Леди Франклин улыбнулась и сказала: «Наверное, вы правы». Затем ее лицо снова затуманилось.

— Но если говорить всерьез — надеюсь, что вы не имеете ничего против, — эти несказанные слова преследуют меня страшным кошмаром. Муж так и не узнал, как я к нему относилась. Он умер в неведении. Да и как он мог догадаться — ведь я вела себя так легкомысленно. Я уже плохо помню, какой именно я была в те дни, с тех пор я сильно изменилась, могу сказать только одно: раньше я не думала о жизни, я просто жила... Я была очень юной, гораздо младше мужа. Я и замуж-то не собиралась, но все вокруг стали меня очень уговаривать, им казалось, что именно такой человек мне и нужен. Я была страшно напугана богатством мужа. («Нашла чего бояться, — удивился про себя Ледбиттер. — Готов побиться об заклад, что она быстро оправилась от испуга и все его денежки пересчитала до пенса!») Если бы кто-нибудь сказал, что я вышла замуж ради денег (а такое, наверное, говорилось), это было бы неправдой, но если б сказали, что я выходила за него без любви (не сомневаюсь, что и это тоже обсуждалось!), то здесь было больше истины. Но потом я его полюбила — возможно, не так, как любят тех, кто совершенно здоров и не нуждается в постоянном присмотре, но все равно полюбила. Говорят, что я была хорошей женой, и потому он не мог не знать, как я к нему относилась. Но, по-моему, это не так. Умирая, он понимал одно — если вообще сохранил способность что-либо понимать в свой смертный час, — меня нет дома, я в гостях. В то время я обожала ходить в гости, а муж больше любил побыть дома. По-моему, самое важное в нашей жизни состоит в том, чтобы те, кого мы любим, знали о наших чувствах. Разве я не права?
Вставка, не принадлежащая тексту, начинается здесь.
(* ===== verification/RuleTokens.v ===== *)
(** src/core/udev-rules.c, first part: the tokens a rules file is compiled to,
    the token array and the temporary array of one rule ([add_token],
    [rule_add_key], [sort_token]), and the scanner of one key
    ([get_key], [get_key_attribute]). *)

From Stdlib Require Import ZArith Lia Ascii.
From stdpp Require Import prelude gmap strings sorting.
From S2P Require Import Prelude Utils Strings Encode Strbuf.
Import ParseValue.

Module RuleTokens.

(** * Data *)

Inductive operation_type :=
| OP_UNSET | OP_MATCH | OP_NOMATCH | OP_MATCH_MAX | OP_ADD | OP_ASSIGN | OP_ASSIGN_FINAL.
#[export] Instance operation_type_eq_dec : EqDecision operation_type.
Proof. solve_decision. Defined.

Definition op_num (op : operation_type) : Z :=
  match op with
  | OP_UNSET => 0 | OP_MATCH => 1 | OP_NOMATCH => 2 | OP_MATCH_MAX => 3
  | OP_ADD => 4 | OP_ASSIGN => 5 | OP_ASSIGN_FINAL => 6
  end.

Inductive string_glob_type := GL_UNSET | GL_PLAIN | GL_GLOB | GL_SPLIT | GL_SPLIT_GLOB | GL_SOMETHING.
#[export] Instance string_glob_type_eq_dec : EqDecision string_glob_type.
Proof. solve_decision. Defined.

Inductive string_subst_type := SB_UNSET | SB_NONE | SB_FORMAT | SB_SUBSYS.
#[export] Instance string_subst_type_eq_dec : EqDecision string_subst_type.
Proof. solve_decision. Defined.

Inductive token_type :=
| TK_UNSET | TK_RULE
| TK_M_ACTION | TK_M_DEVPATH | TK_M_KERNEL | TK_M_DEVLINK | TK_M_NAME | TK_M_ENV | TK_M_TAG
| TK_M_SUBSYSTEM | TK_M_DRIVER | TK_M_WAITFOR | TK_M_ATTR
| TK_M_PARENTS_MIN | TK_M_KERNELS | TK_M_SUBSYSTEMS | TK_M_DRIVERS | TK_M_ATTRS | TK_M_TAGS
| TK_M_PARENTS_MAX
| TK_M_TEST | TK_M_PROGRAM | TK_M_IMPORT_FILE | TK_M_IMPORT_PROG | TK_M_IMPORT_BUILTIN
| TK_M_IMPORT_DB | TK_M_IMPORT_CMDLINE | TK_M_IMPORT_PARENT | TK_M_RESULT | TK_M_MAX
| TK_A_STRING_ESCAPE_NONE | TK_A_STRING_ESCAPE_REPLACE | TK_A_DB_PERSIST | TK_A_INOTIFY_WATCH
| TK_A_DEVLINK_PRIO | TK_A_OWNER | TK_A_GROUP | TK_A_MODE | TK_A_OWNER_ID | TK_A_GROUP_ID
| TK_A_MODE_ID | TK_A_TAG | TK_A_STATIC_NODE | TK_A_SECLABEL | TK_A_ENV | TK_A_NAME
| TK_A_DEVLINK | TK_A_ATTR | TK_A_RUN_BUILTIN | TK_A_RUN_PROGRAM | TK_A_GOTO
| TK_END.

(** The values of the enumeration, in order. *)
Definition token_types : list token_type :=
  [TK_UNSET; TK_RULE; TK_M_ACTION; TK_M_DEVPATH; TK_M_KERNEL; TK_M_DEVLINK; TK_M_NAME; TK_M_ENV;
   TK_M_TAG; TK_M_SUBSYSTEM; TK_M_DRIVER; TK_M_WAITFOR; TK_M_ATTR; TK_M_PARENTS_MIN; TK_M_KERNELS;
   TK_M_SUBSYSTEMS; TK_M_DRIVERS; TK_M_ATTRS; TK_M_TAGS; TK_M_PARENTS_MAX; TK_M_TEST; TK_M_PROGRAM;
   TK_M_IMPORT_FILE; TK_M_IMPORT_PROG; TK_M_IMPORT_BUILTIN; TK_M_IMPORT_DB; TK_M_IMPORT_CMDLINE;
   TK_M_IMPORT_PARENT; TK_M_RESULT; TK_M_MAX; TK_A_STRING_ESCAPE_NONE; TK_A_STRING_ESCAPE_REPLACE;
   TK_A_DB_PERSIST; TK_A_INOTIFY_WATCH; TK_A_DEVLINK_PRIO; TK_A_OWNER; TK_A_GROUP; TK_A_MODE;
   TK_A_OWNER_ID; TK_A_GROUP_ID; TK_A_MODE_ID; TK_A_TAG; TK_A_STATIC_NODE; TK_A_SECLABEL; TK_A_ENV;
   TK_A_NAME; TK_A_DEVLINK; TK_A_ATTR; TK_A_RUN_BUILTIN; TK_A_RUN_PROGRAM; TK_A_GOTO; TK_END].
(** The integer value of a token type. *)
Definition tt (t : token_type) : Z :=
  match t with
  | TK_UNSET => 0 | TK_RULE => 1
  | TK_M_ACTION => 2 | TK_M_DEVPATH => 3 | TK_M_KERNEL => 4 | TK_M_DEVLINK => 5 | TK_M_NAME => 6
  | TK_M_ENV => 7 | TK_M_TAG => 8 | TK_M_SUBSYSTEM => 9 | TK_M_DRIVER => 10 | TK_M_WAITFOR => 11
  | TK_M_ATTR => 12 | TK_M_PARENTS_MIN => 13 | TK_M_KERNELS => 14 | TK_M_SUBSYSTEMS => 15
  | TK_M_DRIVERS => 16 | TK_M_ATTRS => 17 | TK_M_TAGS => 18 | TK_M_PARENTS_MAX => 19
  | TK_M_TEST => 20 | TK_M_PROGRAM => 21 | TK_M_IMPORT_FILE => 22 | TK_M_IMPORT_PROG => 23
  | TK_M_IMPORT_BUILTIN => 24 | TK_M_IMPORT_DB => 25 | TK_M_IMPORT_CMDLINE => 26
  | TK_M_IMPORT_PARENT => 27 | TK_M_RESULT => 28 | TK_M_MAX => 29
  | TK_A_STRING_ESCAPE_NONE => 30 | TK_A_STRING_ESCAPE_REPLACE => 31 | TK_A_DB_PERSIST => 32
  | TK_A_INOTIFY_WATCH => 33 | TK_A_DEVLINK_PRIO => 34 | TK_A_OWNER => 35 | TK_A_GROUP => 36
  | TK_A_MODE => 37 | TK_A_OWNER_ID => 38 | TK_A_GROUP_ID => 39 | TK_A_MODE_ID => 40
  | TK_A_TAG => 41 | TK_A_STATIC_NODE => 42 | TK_A_SECLABEL => 43 | TK_A_ENV => 44
  | TK_A_NAME => 45 | TK_A_DEVLINK => 46 | TK_A_ATTR => 47 | TK_A_RUN_BUILTIN => 48
  | TK_A_RUN_PROGRAM => 49 | TK_A_GOTO => 50 | TK_END => 51
  end.

Lemma token_types_tt t : token_types !! Z.to_nat (tt t) = Some t.
Proof. by destruct t. Qed.
#[export] Instance tt_inj : Inj (=) (=) tt.
Proof. intros a b H. pose proof (token_types_tt a). pose proof (token_types_tt b). congruence. Qed.
#[export] Instance token_type_eq_dec : EqDecision token_type.
Proof.
  intros a b. destruct (decide (tt a = tt b)) as [H|H].
  - left. by apply tt_inj.
  - right. by intros ->.
Defined.

(** The two members of [struct token].  [data] is the 32-bit union that ends a
    key token: [attr_off], [rule_goto], [mode], [uid], [gid], [devlink_prio],
    [watch] and [builtin_cmd]. *)
Record rule_token := mk_rule_token {
  can_set_name : bool;
  has_static_node : bool;
  token_count : Z;
  label_off : Z;
  filename_off : Z;
  filename_line : Z
}.
Record key_token := mk_key_token {
  type : token_type;
  op : operation_type;
  glob : string_glob_type;
  subst : string_subst_type;
  attrsubst : string_subst_type;
  value_off : Z;
  data : Z
}.
Inductive token := RuleToken (r : rule_token) | KeyToken (k : key_token).

Definition zero_key : key_token := mk_key_token TK_UNSET OP_UNSET GL_UNSET SB_UNSET SB_UNSET 0 0.
Definition token_type_of (t : token) : token_type :=
  match t with RuleToken _ => TK_RULE | KeyToken k => type k end.
Definition end_token : token := KeyToken (mk_key_token TK_END OP_UNSET GL_UNSET SB_UNSET SB_UNSET 0 0).

Definition set_type (ty : token_type) (k : key_token) : key_token :=
  mk_key_token ty (op k) (glob k) (subst k) (attrsubst k) (value_off k) (data k).
Definition set_data (d : Z) (k : key_token) : key_token :=
  mk_key_token (type k) (op k) (glob k) (subst k) (attrsubst k) (value_off k) d.

Section tokens.
Context {P : Type} `{Hpool : StringPool P}.

(** [struct rules]; [token_cur] is the length of [tokens]. *)
Record rules := mk_rules {
  tokens : list token;
  token_max : nat;
  strbuf : P
}.

Definition rules_str (r : rules) (off : Z) : bytes := pool_str (strbuf r) off.
Definition rules_add_string (r : rules) (s : bytes) : rules * Z :=
  let '(p, off) := pool_add (strbuf r) s in (mk_rules (tokens r) (token_max r) p, u32 off).

Definition PREALLOC_TOKEN : nat := 2048.
Definition rules_new (size : nat) : rules := mk_rules [] size pool_new.

Definition add_token (r : rules) (t : token) : rules :=
  let max := if (token_max r <=? length (tokens r) + 1)%nat
             then (token_max r + (if (token_max r <? 8)%nat then 8 else token_max r))%nat
             else token_max r in
  mk_rules (tokens r ++ [t]) max (strbuf r).

(** [struct rule_tmp]; [token_cur] is the length of [tmp_token], an array of
    [MAX_TK] tokens.  [tmp_over] is set when a token has been written behind
    the end of the array. *)
Definition MAX_TK : nat := 64.
Record rule_tmp := mk_rule_tmp {
  tmp_rule : rule_token;
  tmp_token : list key_token;
  tmp_over : bool
}.

Definition string_is_glob (s : bytes) : bool :=
  existsb (fun c => (c ==c "*") || (c ==c "?") || (c ==c "[")) s.
Lemma devlinks_parse_words fuel e es w d :
  bare " " (e :: es) -> (length es < fuel)%nat ->
  exists d', devlinks_parse fuel (e_name e ++ spaced es) (w, d) = (tt, (w, d')) /\
    d_devlinks_list d' = fold_left (fun l x => spec_add true l x None) (e_name <$> e :: es) (d_devlinks_list d) /\
    d_tags_list d' = d_tags_list d.
Proof.
  revert fuel d e. induction es as [|e' es IH]; intros fuel d e Hb Hf;
    (destruct fuel as [|fuel]; [simpl in Hf; lia|]);
    apply Forall_cons in Hb as [(t & -> & Ht & Hc) Hb]; cbn [e_name].
  - change (spaced []) with (@nil byte). rewrite app_nil_r. cbn [devlinks_parse].
    rewrite split_chr_None by done. destruct t; [done|]. eexists. split; [reflexivity|]. done.
  - change (spaced (e' :: es)) with (" "%char :: e_name e' ++ spaced es). cbn [devlinks_parse].
    rewrite split_chr_app by done. unfold udev_device_add_devlink at 1. rewrite bind_update.
    destruct (IH fuel (d <| d_devlinks_uptodate := false |>
                         <| d_devlinks_list := spec_add true (d_devlinks_list d) t None |>) e' Hb)
      as (d' & He & Hd1 & Hd2); [simpl in Hf; lia|].
    exists d'. by rewrite He, Hd1, Hd2.
Qed.

Lemma bare_list c es : bare c es -> names_sorted es ->
  fold_left (fun l x => spec_add true l x None) (e_name <$> es) [] = es.
Proof.
  intros Hb Hs. rewrite add_sorted_list by exact Hs. rewrite <- list_fmap_compose. cbn [app]. clear Hs.
  induction Hb as [|e es (n & -> & _) _ IH]; [done|]. cbn [fmap list_fmap]. by rewrite IH.
Qed.

Lemma parse_devlinks v :
  udev_device_add_property_from_string_parse ("DEVLINKS=" ++ v) =
    devlinks_parse (S (length (fst (strscpy UTIL_PATH_SIZE v)))) (fst (strscpy UTIL_PATH_SIZE v)).
Proof. by destruct v. Qed.
Lemma parse_tags v :
  udev_device_add_property_from_string_parse ("TAGS=" ++ v) =
    match split_chr (fst (strscpy UTIL_PATH_SIZE v)) ":" with
    | (_, Some next) => tags_parse (S (length next)) next
    | (_, None) => mret tt
    end.
Proof. by destruct v. Qed.

Definition receive (links tags : bytes) : D unit :=
  udev_device_add_property_from_string_parse ("DEVLINKS=" ++ links) ;;
  udev_device_add_property_from_string_parse ("TAGS=" ++ tags).

(** The links and tags of a device survive the way through its properties:
    a receiver that parses the values of DEVLINKS and TAGS, which the sender
    computes from its lists, has the same links and tags. *)
Lemma devlinks_tags_round_trip w d e links tags :
  bare " " (e :: links) -> bare ":" tags -> bare " " tags -> names_sorted (e :: links) -> names_sorted tags ->
  (length (e_name e ++ spaced links) < UTIL_PATH_SIZE)%nat -> (length (words tags) + 1 < UTIL_PATH_SIZE)%nat ->
  d_devlinks_list d = [] -> d_tags_list d = [] ->
  let '(_, (w', d')) :=
    receive (devlinks_value (e :: links)) (tags_value tags) (w, d) in
  w' = w /\ d_devlinks_list d' = e :: links /\ d_tags_list d' = tags.
Proof.
  intros Hb Ht1 Ht2 Hs Hst Hl Hlt Hd1 Hd2. rewrite devlinks_value_eq, tags_value_eq by done.
  assert (length links < S (length (e_name e ++ spaced links)))%nat as Hf1.
  { clear. rewrite length_app. induction links as [|x xs IH]; [simpl; lia|].
    change (spaced (x :: xs)) with (" "%char :: e_name x ++ spaced xs). simpl. rewrite length_app. lia. }
  assert (length tags < S (length (words tags)))%nat as Hf2.
  { clear. induction tags as [|x xs IH]; [simpl; lia|].
    change (words (x :: xs)) with ((e_name x ++ [":"%char]) ++ words xs). rewrite !length_app. simpl. lia. }
  destruct (devlinks_parse_words _ e links w d Hb Hf1) as (d1 & E1 & L1 & T1).
  destruct (tags_parse_words _ tags w d1 Ht1 Ht2 Hf2) as (d2 & E2 & T2 & L2).
  unfold receive. rewrite D_bind_eq, parse_devlinks, strscpy_fits, E1 by done. cbn [fst snd].
  rewrite parse_tags, strscpy_fits by (cbn [length]; lia). cbn [split_chr Ascii.eqb Bool.eqb]. rewrite E2.
  split_and!; [done| |].
  - by rewrite L2, L1, Hd1, (bare_list " ").
  - by rewrite T2, T1, Hd2, (bare_list ":").
Qed.
End parse_back.

Lemma devlinks_tags_round_trip_witness :
  let '(_, (_, d')) :=
    @receive file_system "/dev/a /dev/b" ":x:y:" (∅, device_new) in
  d_devlinks_list d' = [mk_entry "/dev/a" None 0; mk_entry "/dev/b" None 0].
Proof.
  pose proof (@devlinks_tags_round_trip file_system ∅ device_new (mk_entry "/dev/a" None 0) [mk_entry "/dev/b" None 0]
    [mk_entry "x" None 0; mk_entry "y" None 0]) as H.
  opose proof* H as H'.
  - repeat constructor; [exists "/dev/a"|exists "/dev/b"]; (split_and!; [done|done|by apply (bool_decide_unpack _)]).
  - repeat constructor; [exists "x"|exists "y"]; (split_and!; [done|done|by apply (bool_decide_unpack _)]).
  - repeat constructor; [exists "x"|exists "y"]; (split_and!; [done|done|by apply (bool_decide_unpack _)]).
  - vm_compute. repeat constructor.
  - vm_compute. repeat constructor.
  - unfold UTIL_PATH_SIZE. simpl. lia.
  - unfold UTIL_PATH_SIZE. simpl. lia.
  - reflexivity.
  - reflexivity.
  - change (devlinks_value _) with ("/dev/a /dev/b" : bytes) in H'. change (tags_value _) with (":x:y:" : bytes) in H'.
    destruct (receive _ _ _) as [x [w' d']]. destruct H' as (_ & H' & _). exact H'.
Defined.
End DeviceProps.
Леди Франклин явно ожидала ответа. Ледбиттер, которого никто не любил и который, в свою очередь, тоже никого не любил, был в замешательстве.

— Если так уж необходимо, чтобы люди знали, как мы к ним относимся... — начал он и вдруг почувствовал прилив уверенности, — если так уж необходимо, чтобы люди знали, как мы к ним относимся, — повторил он мрачно, — то, пожалуй, вы правы: надо говорить правду — в этом тоже есть свое удовольствие.

Леди Франклин улыбнулась:

— Вы так полагаете? Признаться, я имела в виду кое-что другое. Мне просто кажется — возможно, вы со мной не согласитесь, — что если во враждебности между представителями рода человеческого есть что-то вполне естественное и даже как бы само собой разумеющееся (Ледбиттер был полностью согласен с этим тезисом, хотя и промолчал), то с любовью все обстоит как раз наоборот. Что бы ни говорил Блейк... — тут, вовремя заметив, что имя Блейка не произвело на собеседника никакого впечатления, она слегка взмахнула рукой. — Блейк считал, что любовь очевидна и без слов, но я убеждена, что о любви надо говорить. Но сама так этого и не сделала.